Each line below with the word "Hshape" needs to be copied.

Start of The input

Lemma shape_indicator (n m : nat) (g : bool → R) (mask : bmatrix) :
  shape n m mask →
  shape n m ((λ row : list bool, g <$> row) <$> mask).
Proof.
  intros [Hlen Hrows]. split; [by rewrite length_fmap|].
  apply Forall_fmap. eapply Forall_impl; [exact Hrows|].
  intros row Hrow. simpl. by rewrite length_fmap.
Qed.

Lemma entry_indicator (n m : nat) (g : bool → R) (mask : bmatrix) (i j : nat) :
  shape n m mask → (i < n)%nat → (j < m)%nat →
  entry ((λ row : list bool, g <$> row) <$> mask) i j = g (entry mask i j).
Proof.
  intros HM Hi Hj. unfold entry.
  pose proof (shape_row n m mask i HM Hi) as Hrow. destruct HM as [Hlen _].
  rewrite (list_lookup_total_fmap _ mask i) by lia.
  by rewrite (list_lookup_total_fmap g (mask !!! i) j) by lia.
Qed.

(** The shape cached by [precompute]: the prior shape plus half the
    number of observed samples of the feature. *)
Lemma precompute_Qa_pre (gammaln : R → R) :
  ∃ a_pre,
    Qa_pre (precompute gammaln w) = Some a_pre ∧
    ∀ r d, (r < rows)%nat → (d < D)%nat →
      entry a_pre r d = (entry (P_a w) r d + observed w N d / 2)%R.
Proof.
  eexists. split; [reflexivity|]. intros r d Hr Hd.
  destruct Hshape as (HY & HM & _ & _ & _ & _ & HPa & _).
  rewrite n_features_shape.
  assert (shape N D ((λ row : list bool,
                        (λ b : bool, if b then 1%R else 0%R) <$> row)
                     <$> Y_mask w)) as Hind by (by apply shape_indicator).
  rewrite (entry_broadcast Rplus rows D); [|done| |done..].
  2:{ rewrite length_fmap. by apply (length_sum_axis0 N D). }
  f_equal.
  rewrite (list_lookup_total_fmap _ _ d)
    by (by rewrite (length_sum_axis0 N D)).
  rewrite (sum_axis0_lookup N D) by done.
  unfold Y_getExpectation. destruct HY as [-> _].
  unfold observed. f_equal.
  rewrite <- (Rmult_1_r (INR N)), <- sum_n_const.
  unfold Rminus. rewrite <- sum_n_opp, <- sum_n_plus.
  apply sum_n_ext. intros n Hn.
  rewrite (entry_indicator N D) by done.
  unfold unmasked. destruct (entry (Y_mask w) n d); lra.
Qed.

Lemma updateParameters_Q_b (a_pre : rmatrix) :
  Qa_pre w = Some a_pre →
  ∃ w',
    updateParameters w = Returns w' ∧
    Q_a w' = a_pre ∧ Qa_pre w' = Some a_pre ∧
    ∀ r d, (r < rows)%nat → (d < D)%nat →
      entry (Q_b w') r d
      = (entry (P_b w) r d
         + (spec_term1 w N d + spec_term2 w N K d + spec_term3 w N K d
            - spec_term4 w N K d) / 2)%R.
Proof.
  intros Hpre. unfold updateParameters, Y_getExpectation. rewrite Hpre.
  eexists. split; [reflexivity|]. split; [reflexivity|].
  split; [reflexivity|]. intros r d Hr Hd. simpl.
  pose proof shape_ZW as HZW.
  destruct Hshape as (HY & HM & HW & HWW & HZ & HZZ & HPa & HPb).
  rewrite n_features_shape.
  assert (shape N D (zero_masked (Y_data w) (Y_mask w))) as HY0
    by (by apply shape_zero_masked).
  assert (length (term1 D (zero_masked (Y_data w) (Y_mask w))) = D) as L1.
  { apply (length_sum_axis0 N D). by apply shape_map2. }
  assert (length (term2 D (Z_E2 w) (W_E2 w) (Y_mask w)) = D) as L2.
  { apply (length_sum_axis0 N D), shape_zero_masked; [|done].
    by apply (shape_dot_T N D K). }
  assert (length (term3 D (Z_E w) (W_E w)
                    (zero_masked (dot_T (Z_E w) (W_E w)) (Y_mask w))
                    (Y_mask w)) = D) as L3.
  { unfold term3. rewrite length_zip_with, length_fmap.
    rewrite !(length_sum_axis0 N D); [lia|by apply shape_map2|].
    apply shape_zero_masked; [|done].
    apply (shape_dot_T N D K); by apply shape_map2. }
  assert (length (term4 D (zero_masked (dot_T (Z_E w) (W_E w)) (Y_mask w))
                    (zero_masked (Y_data w) (Y_mask w))) = D) as L4.
  { unfold term4. rewrite length_fmap.
    apply (length_sum_axis0 N D). by apply shape_zip2. }
  rewrite (entry_broadcast Rplus rows D); [|done| |done..].
  2:{ rewrite length_fmap, !length_zip_with. lia. }
  f_equal.
  rewrite (list_lookup_total_fmap _ _ d)
    by (rewrite !length_zip_with; lia).
  rewrite (lookup_total_zip_with Rminus _ _ d)
    by (rewrite ?length_zip_with; lia).
  rewrite (lookup_total_zip_with Rplus _ _ d)
    by (rewrite ?length_zip_with; lia).
  rewrite (lookup_total_zip_with Rplus _ _ d) by lia.
  by rewrite term1_spec, term2_spec, term3_spec, term4_spec.
Qed.

End TauUpdate.

(** ** Noise-precision node: claims *)

Section TauClaims.
Import Tau.

(** What [updateParameters] writes, whatever the shapes. *)
Lemma updateParameters_returns (w : world) (a_pre : rmatrix) :
  Qa_pre w = Some a_pre →
  ∃ w', updateParameters w = Returns w' ∧
        Q_a w' = a_pre ∧ Qa_pre w' = Some a_pre.
Proof.
  intros Hpre. unfold updateParameters, Y_getExpectation. rewrite Hpre.
  by eexists.
Qed.

Lemma updates_keep_shape (n : nat) :
  ∀ (w w' : world) (a_pre : rmatrix),
    Qa_pre w = Some a_pre → Q_a w = a_pre →
    updates n w = Returns w' →
    Q_a w' = a_pre ∧ Qa_pre w' = Some a_pre.
Proof.
  induction n as [|n IH]; intros w w' a_pre Hpre Ha H.
  - by injection H as <-.
  - simpl in H. inv_bind H as w1 Hw1.
    destruct (updateParameters_returns w a_pre Hpre) as (w2 & Hw2 & Ha2 & Hp2).
    rewrite Hw2 in Hw1. injection Hw1 as ->.
    by apply (IH w1 w' a_pre).
Qed.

End of The input

Written answer:
  destruct Hshape as (HY & HM & _ & _ & _ & _ & HPa & _).
  destruct Hshape as (HY & HM & HW & HWW & HZ & HZZ & HPa & HPb).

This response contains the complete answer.